Senior Java/Angular full stack dev here. I'm kind of overwhelmed by the amount of learning required to be a decent developer in this space. Here is a small but partial list that I am expected to be competent in/have worked in the past:


FE:

HTML, JS, TS, Ajax, JQuery, Angular JS, Angular, Angular CLI, gulp, bower, Webpack, jasmine, mocha, karma, mockito, protractor, playwright etc


BE:

Java, J2EE, Spring MVC, Spring boot/Security/Data/cloud etc, JUnit, Spring Rest, Mockito etc


DB: Core concepts(read normalizations, joins, procedures, indexing, optimization), SQL and no SQL DBs


Others: Shell scripting, python, Docker, Kubernetes, maven, gradle, groovy(pipeline)

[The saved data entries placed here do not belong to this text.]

(** [mouseMoveEvent]: subtracting [None] from a point is a [TypeError]. *)
Definition mouseMoveEvent (ev : QMouseEvent) (self : InternalWindow)
  : result (InternalWindow * bool) :=
  if _dragging self then
    match _drag_offset self with
    | Some off =>
        let new_top_left := psub (globalPos ev) off in
        Ok (move new_top_left self, true)
    | None => Raise TypeError
    end
  else
    match _resizing self, _resize_initial_geom self with
    | true, Some init =>
        match _resize_start self with
        | Some start =>
            let delta := psub (globalPos ev) start in
            let new_w := Z.max 200 (rwidth init + px delta) in
            let new_h := Z.max 100 (rheight init + py delta) in
            Ok (setFixedSize new_w new_h self, true)
        | None => Raise TypeError
        end
    | _, _ => Ok (self, false)
    end.

Definition mouseReleaseEvent (ev : QMouseEvent) (self : InternalWindow)
  : InternalWindow :=
  {| title := title self; parent := parent self;
     geometry := geometry self; fixed_size := fixed_size self; visible := visible self;
     is_maximized := is_maximized self; prev_geometry := prev_geometry self;
     _dragging := false; _drag_offset := _drag_offset self;
     _resizing := false; _resize_start := _resize_start self;
     _resize_initial_geom := _resize_initial_geom self |}.

(** *** Window controls *)

Definition on_min (self : InternalWindow) : InternalWindow :=
  set_visible false self.

(** [on_max]: [parent_geom] is the geometry of the parent canvas (or of
    the primary screen when the window has no parent). *)
Definition on_max (parent_geom : QRect) (self : InternalWindow) : InternalWindow :=
  if negb (is_maximized self) then
    let saved := geometry self in
    let self1 :=
      setGeometry (mkRect 10 (PANEL_HEIGHT + 10)
                          (rwidth parent_geom - 20)
                          (rheight parent_geom - PANEL_HEIGHT - 20)) self in
    {| title := title self1; parent := parent self1;
       geometry := geometry self1; fixed_size := fixed_size self1;
       visible := visible self1;
       is_maximized := true; prev_geometry := saved;
       _dragging := _dragging self1; _drag_offset := _drag_offset self1;
       _resizing := _resizing self1; _resize_start := _resize_start self1;
       _resize_initial_geom := _resize_initial_geom self1 |}
  else
    let self1 := setGeometry (prev_geometry self) self in
    {| title := title self1; parent := parent self1;
       geometry := geometry self1; fixed_size := fixed_size self1;
       visible := visible self1;
       is_maximized := false; prev_geometry := prev_geometry self1;
       _dragging := _dragging self1; _drag_offset := _drag_offset self1;
       _resizing := _resizing self1; _resize_start := _resize_start self1;
       _resize_initial_geom := _resize_initial_geom self1 |}.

Core: strong computing background - still need to brush up with design patterns, data structures, algorithms, OS, networks etc.


This is just a subset of things that came right to my mind. Of course, few would argue that you need to be "good in basics" of computing. The problem is, interviews are not limited to just that. The other problem I am seeing is, full stack = FE dev + BE Dev + DBA + Devops profiles. I'm interviewed by 4 guys who are all deep in what they do and expect the same depth from me. When I'm wide, I cannot be deep. I am in a constant loop of learning/certifications and working under pressure.


I'm frustrated because, even compensation wise, I feel there is probably 10-15% more than say an automation engineer or PO where the upskilling required is a lot less and most is anyways gone in taxes. No longer working for passion for coding(its like eating dessert but within 10 seconds - not fun).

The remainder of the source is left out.